INPUT DATA:
- - - -

(** The names and reasons the relay uses. *)
Definition good_name (n : string) : Prop := series_name n /\ starts_with "socket_lifetime_seconds" n = false.

Definition good_reason (r : string) : Prop :=
  Forall (fun c => is_char 10 c = false /\ is_char 125 c = false) (chars r).

Definition add_series (out : gmap string Q) (kv : string * Z) : gmap string Q :=
  <[kv.1 := (default 0 (out !! kv.1) + inject_Z kv.2)%Q]> out.

Lemma solid_one_line l : Forall (fun c => is_js_space c = false) l -> Forall (fun c => is_char 10 c = false) l.
Proof.
  intros H. eapply Forall_impl; [exact H|]. intros c. unfold is_js_space, is_char. intros Hc.
  destruct (Nat.eqb_spec (nat_of_ascii c) 10) as [E|]; [|done]. by rewrite E in Hc.
Qed.

Lemma name_one_line l : Forall (fun c => name_char c = true) l -> Forall (fun c => is_char 10 c = false) l.
Proof.
  intros H. eapply Forall_impl; [exact H|]. intros c. unfold name_char, is_lower, is_digit, in_range, is_char. intros Hc.
  destruct (Nat.eqb_spec (nat_of_ascii c) 10) as [E|]; [|done]. by rewrite E in Hc.
Qed.

Lemma one_line_app s t : one_line (s +:+ t) <-> one_line s /\ one_line t.
Proof. unfold one_line. rewrite chars_app. apply Forall_app. Qed.

Lemma value_one_line name labels v :
  series_name name -> one_line labels -> Forall (fun c => is_js_space c = false) (chars v) ->
  one_line (value_line name labels v).
Proof.
  intros [_ Hn] Hl Hv. unfold value_line. rewrite !one_line_app. split_and!; try done.
  - by repeat constructor.
  - by apply name_one_line.
  - by repeat constructor.
  - by apply solid_one_line.
Qed.

Lemma assoc_one_line k l h :
  assoc k l = Some h -> forallb (fun kv => forallb (fun c => negb (is_char 10 c)) (chars kv.2)) l = true -> one_line h.
Proof.
  induction l as [|[k' v] l IH]; [done|]. simpl. intros E [Hv Hl]%andb_true_iff.
  destruct (String.eqb k' k); [|by apply IH]. injection E as <-. apply Forall_forall. intros c Hc.
  rewrite forallb_forall in Hv. apply negb_true_iff, Hv. by apply list_elem_of_In.
Qed.

Lemma help_do name type emitted :
  good_name name -> one_line type ->
  lines_do (help name type emitted).1 (fun out => out).
Proof.
  intros [[_ Hn] _] Ht. unfold help. destruct (bool_decide (name ∈ emitted)); [apply lines_do_nil|].
  assert (Hn1 : one_line name) by by apply name_one_line.
  assert (Htype : lines_do ["# TYPE relay_" +:+ name +:+ " " +:+ type] (fun out => out)).
  { apply (lines_do_cons _ [] (fun out => out) (fun out => out)); [|intros out; apply relay_metric_comment|apply lines_do_nil].
    rewrite !one_line_app. split_and!; try done; by repeat constructor. }
  destruct (help_text name) as [h|] eqn:E; [|done].
  apply (lines_do_cons _ _ (fun out => out) (fun out => out)); [|intros out; apply relay_metric_comment|done].
  rewrite !one_line_app. split_and!; try done; [by repeat constructor..|].
  unfold help_text in E. destruct (assoc name COUNTER_HELP) eqn:E1; [injection E as <-|];
    (eapply assoc_one_line; [eassumption|by vm_compute]).
Qed.

Lemma plain_lines_do type l emitted :
  one_line type -> Forall (fun kv => good_name kv.1 /\ small kv.2) l ->
  lines_do (plain_lines type l emitted).1 (fun out => fold_left add_series l out).
Proof.
  intros Ht H. revert emitted. induction H as [|[name v] l [Hn Hv] Hl IH]; intros emitted; [apply lines_do_nil|].
  simpl. pose proof (help_do name type emitted Hn Ht) as Hh. destruct (help name type emitted) as [h e].
  specialize (IH e). destruct (plain_lines type l e) as [rest e']. cbn [fst] in *.
  apply (lines_do_app h _ (fun out => out)); [done|].
  apply (lines_do_cons _ rest (fun out => add_series out (name, v)) (fun out => fold_left add_series l out)); [| |done].
  - apply value_one_line; [apply Hn|constructor|apply pretty_solid].
  - intros out. apply relay_metric_value; [apply Hn|apply Hn|by left|done].
Qed.

Lemma reason_label_text r : good_reason r -> label_text (reason_label r) /\ one_line (reason_label r).
Proof.
  intros Hr. split.
  - right. exists (chars ("reason=" +:+ dquote +:+ r +:+ dquote)). split.
    + unfold reason_label. rewrite !chars_app. simpl. by rewrite <-!app_assoc.
    + rewrite !chars_app. repeat (apply Forall_app; split); try by repeat constructor.
      eapply Forall_impl; [exact Hr|]. by intros c [_ ?].
  - unfold reason_label. rewrite !one_line_app. split_and!; try by repeat constructor.
    eapply Forall_impl; [exact Hr|]. by intros c [? _].
Qed.

Lemma labeled_names_fold cs names :
  NoDup names ->
  let names' := fold_left (fun names kv => match split_nul kv.1 with
                             | Some (n, _) => if bool_decide (n ∈ names) then names else names ++ [n]
                             | None => names
                             end) cs names in
  NoDup names' /\ forall n, n ∈ names' <-> n ∈ names \/ reasons_of n cs <> [].
Proof.
  revert names. induction cs as [|[s v] cs IH]; intros names Hn; simpl.
  { split; [done|]. intros n. split; [by left|by intros [?|?]]. }
  destruct (split_nul s) as [[n r]|] eqn:E.
  - specialize (IH (if bool_decide (n ∈ names) then names else names ++ [n])). cbv zeta in IH.
    destruct IH as [H1 H2].
    { destruct (bool_decide_reflect (n ∈ names)); [done|]. apply NoDup_app. split; [done|]. split; [|apply NoDup_singleton].
      by intros x Hx ->%list_elem_of_singleton. }
    split; [done|]. intros k. rewrite H2. destruct (String.eqb_spec n k) as [->|Hne].
    + split; [by right|]. intros _. left. destruct (bool_decide_reflect (k ∈ names)); [done|]. set_solver.
    + destruct (bool_decide_reflect (n ∈ names)); [done|]. rewrite elem_of_app, list_elem_of_singleton. naive_solver.
  - by apply IH.
Qed.

Lemma labeled_names_spec cs :
  NoDup (labeled_names cs) /\ forall n, n ∈ labeled_names cs <-> reasons_of n cs <> [].
Proof.
  destruct (labeled_names_fold cs [] ltac:(constructor)) as [H1 H2]. split; [done|]. intros n. rewrite H2. set_solver.
Qed.

Lemma elem_of_reasons name r v cs :
  (r, v) ∈ reasons_of name cs <-> exists k, (k, v) ∈ cs /\ split_nul k = Some (name, r).
Proof.
  unfold reasons_of. rewrite list_elem_of_omap. split.
  - intros ([k v'] & Hin & E). simpl in E. destruct (split_nul k) as [[n r']|] eqn:Ek; [|done].
    destruct (String.eqb_spec n name) as [->|]; [|done]. injection E as -> ->. eauto.
  - intros (k & Hin & E). exists (k, v). split; [done|]. simpl. by rewrite E, String.eqb_refl.
Qed.

Lemma labeled_name_inv name cs : name ∈ labeled_names cs -> exists k r v, (k, v) ∈ cs /\ split_nul k = Some (name, r).
Proof.
  intros Hin. apply labeled_names_spec in Hin. destruct (reasons_of name cs) as [|[r v] l] eqn:E; [done|].
  assert (H : (r, v) ∈ reasons_of name cs) by (rewrite E; by left). apply elem_of_reasons in H as (k & ? & ?). eauto.
Qed.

- - - -

ASSIGNMENT:
Reproduce the data verbatim, line for line.

FINAL ANSWER:
(** The names and reasons the relay uses. *)
Definition good_name (n : string) : Prop := series_name n /\ starts_with "socket_lifetime_seconds" n = false.

Definition good_reason (r : string) : Prop :=
  Forall (fun c => is_char 10 c = false /\ is_char 125 c = false) (chars r).

Definition add_series (out : gmap string Q) (kv : string * Z) : gmap string Q :=
  <[kv.1 := (default 0 (out !! kv.1) + inject_Z kv.2)%Q]> out.

Lemma solid_one_line l : Forall (fun c => is_js_space c = false) l -> Forall (fun c => is_char 10 c = false) l.
Proof.
  intros H. eapply Forall_impl; [exact H|]. intros c. unfold is_js_space, is_char. intros Hc.
  destruct (Nat.eqb_spec (nat_of_ascii c) 10) as [E|]; [|done]. by rewrite E in Hc.
Qed.

Lemma name_one_line l : Forall (fun c => name_char c = true) l -> Forall (fun c => is_char 10 c = false) l.
Proof.
  intros H. eapply Forall_impl; [exact H|]. intros c. unfold name_char, is_lower, is_digit, in_range, is_char. intros Hc.
  destruct (Nat.eqb_spec (nat_of_ascii c) 10) as [E|]; [|done]. by rewrite E in Hc.
Qed.

Lemma one_line_app s t : one_line (s +:+ t) <-> one_line s /\ one_line t.
Proof. unfold one_line. rewrite chars_app. apply Forall_app. Qed.

Lemma value_one_line name labels v :
  series_name name -> one_line labels -> Forall (fun c => is_js_space c = false) (chars v) ->
  one_line (value_line name labels v).
Proof.
  intros [_ Hn] Hl Hv. unfold value_line. rewrite !one_line_app. split_and!; try done.
  - by repeat constructor.
  - by apply name_one_line.
  - by repeat constructor.
  - by apply solid_one_line.
Qed.

Lemma assoc_one_line k l h :
  assoc k l = Some h -> forallb (fun kv => forallb (fun c => negb (is_char 10 c)) (chars kv.2)) l = true -> one_line h.
Proof.
  induction l as [|[k' v] l IH]; [done|]. simpl. intros E [Hv Hl]%andb_true_iff.
  destruct (String.eqb k' k); [|by apply IH]. injection E as <-. apply Forall_forall. intros c Hc.
  rewrite forallb_forall in Hv. apply negb_true_iff, Hv. by apply list_elem_of_In.
Qed.

Lemma help_do name type emitted :
  good_name name -> one_line type ->
  lines_do (help name type emitted).1 (fun out => out).
Proof.
  intros [[_ Hn] _] Ht. unfold help. destruct (bool_decide (name ∈ emitted)); [apply lines_do_nil|].
  assert (Hn1 : one_line name) by by apply name_one_line.
  assert (Htype : lines_do ["# TYPE relay_" +:+ name +:+ " " +:+ type] (fun out => out)).
  { apply (lines_do_cons _ [] (fun out => out) (fun out => out)); [|intros out; apply relay_metric_comment|apply lines_do_nil].
    rewrite !one_line_app. split_and!; try done; by repeat constructor. }
  destruct (help_text name) as [h|] eqn:E; [|done].
  apply (lines_do_cons _ _ (fun out => out) (fun out => out)); [|intros out; apply relay_metric_comment|done].
  rewrite !one_line_app. split_and!; try done; [by repeat constructor..|].
  unfold help_text in E. destruct (assoc name COUNTER_HELP) eqn:E1; [injection E as <-|];
    (eapply assoc_one_line; [eassumption|by vm_compute]).
Qed.

Lemma plain_lines_do type l emitted :
  one_line type -> Forall (fun kv => good_name kv.1 /\ small kv.2) l ->
  lines_do (plain_lines type l emitted).1 (fun out => fold_left add_series l out).
Proof.
  intros Ht H. revert emitted. induction H as [|[name v] l [Hn Hv] Hl IH]; intros emitted; [apply lines_do_nil|].
  simpl. pose proof (help_do name type emitted Hn Ht) as Hh. destruct (help name type emitted) as [h e].
  specialize (IH e). destruct (plain_lines type l e) as [rest e']. cbn [fst] in *.
  apply (lines_do_app h _ (fun out => out)); [done|].
  apply (lines_do_cons _ rest (fun out => add_series out (name, v)) (fun out => fold_left add_series l out)); [| |done].
  - apply value_one_line; [apply Hn|constructor|apply pretty_solid].
  - intros out. apply relay_metric_value; [apply Hn|apply Hn|by left|done].
Qed.

Lemma reason_label_text r : good_reason r -> label_text (reason_label r) /\ one_line (reason_label r).
Proof.
  intros Hr. split.
  - right. exists (chars ("reason=" +:+ dquote +:+ r +:+ dquote)). split.
    + unfold reason_label. rewrite !chars_app. simpl. by rewrite <-!app_assoc.
    + rewrite !chars_app. repeat (apply Forall_app; split); try by repeat constructor.
      eapply Forall_impl; [exact Hr|]. by intros c [_ ?].
  - unfold reason_label. rewrite !one_line_app. split_and!; try by repeat constructor.
    eapply Forall_impl; [exact Hr|]. by intros c [? _].
Qed.

Lemma labeled_names_fold cs names :
  NoDup names ->
  let names' := fold_left (fun names kv => match split_nul kv.1 with
                             | Some (n, _) => if bool_decide (n ∈ names) then names else names ++ [n]
                             | None => names
                             end) cs names in
  NoDup names' /\ forall n, n ∈ names' <-> n ∈ names \/ reasons_of n cs <> [].
Proof.
  revert names. induction cs as [|[s v] cs IH]; intros names Hn; simpl.
  { split; [done|]. intros n. split; [by left|by intros [?|?]]. }
  destruct (split_nul s) as [[n r]|] eqn:E.
  - specialize (IH (if bool_decide (n ∈ names) then names else names ++ [n])). cbv zeta in IH.
    destruct IH as [H1 H2].
    { destruct (bool_decide_reflect (n ∈ names)); [done|]. apply NoDup_app. split; [done|]. split; [|apply NoDup_singleton].
      by intros x Hx ->%list_elem_of_singleton. }
    split; [done|]. intros k. rewrite H2. destruct (String.eqb_spec n k) as [->|Hne].
    + split; [by right|]. intros _. left. destruct (bool_decide_reflect (k ∈ names)); [done|]. set_solver.
    + destruct (bool_decide_reflect (n ∈ names)); [done|]. rewrite elem_of_app, list_elem_of_singleton. naive_solver.
  - by apply IH.
Qed.

Lemma labeled_names_spec cs :
  NoDup (labeled_names cs) /\ forall n, n ∈ labeled_names cs <-> reasons_of n cs <> [].
Proof.
  destruct (labeled_names_fold cs [] ltac:(constructor)) as [H1 H2]. split; [done|]. intros n. rewrite H2. set_solver.
Qed.

Lemma elem_of_reasons name r v cs :
  (r, v) ∈ reasons_of name cs <-> exists k, (k, v) ∈ cs /\ split_nul k = Some (name, r).
Proof.
  unfold reasons_of. rewrite list_elem_of_omap. split.
  - intros ([k v'] & Hin & E). simpl in E. destruct (split_nul k) as [[n r']|] eqn:Ek; [|done].
    destruct (String.eqb_spec n name) as [->|]; [|done]. injection E as -> ->. eauto.
  - intros (k & Hin & E). exists (k, v). split; [done|]. simpl. by rewrite E, String.eqb_refl.
Qed.

Lemma labeled_name_inv name cs : name ∈ labeled_names cs -> exists k r v, (k, v) ∈ cs /\ split_nul k = Some (name, r).
Proof.
  intros Hin. apply labeled_names_spec in Hin. destruct (reasons_of name cs) as [|[r v] l] eqn:E; [done|].
  assert (H : (r, v) ∈ reasons_of name cs) by (rewrite E; by left). apply elem_of_reasons in H as (k & ? & ?). eauto.
Qed.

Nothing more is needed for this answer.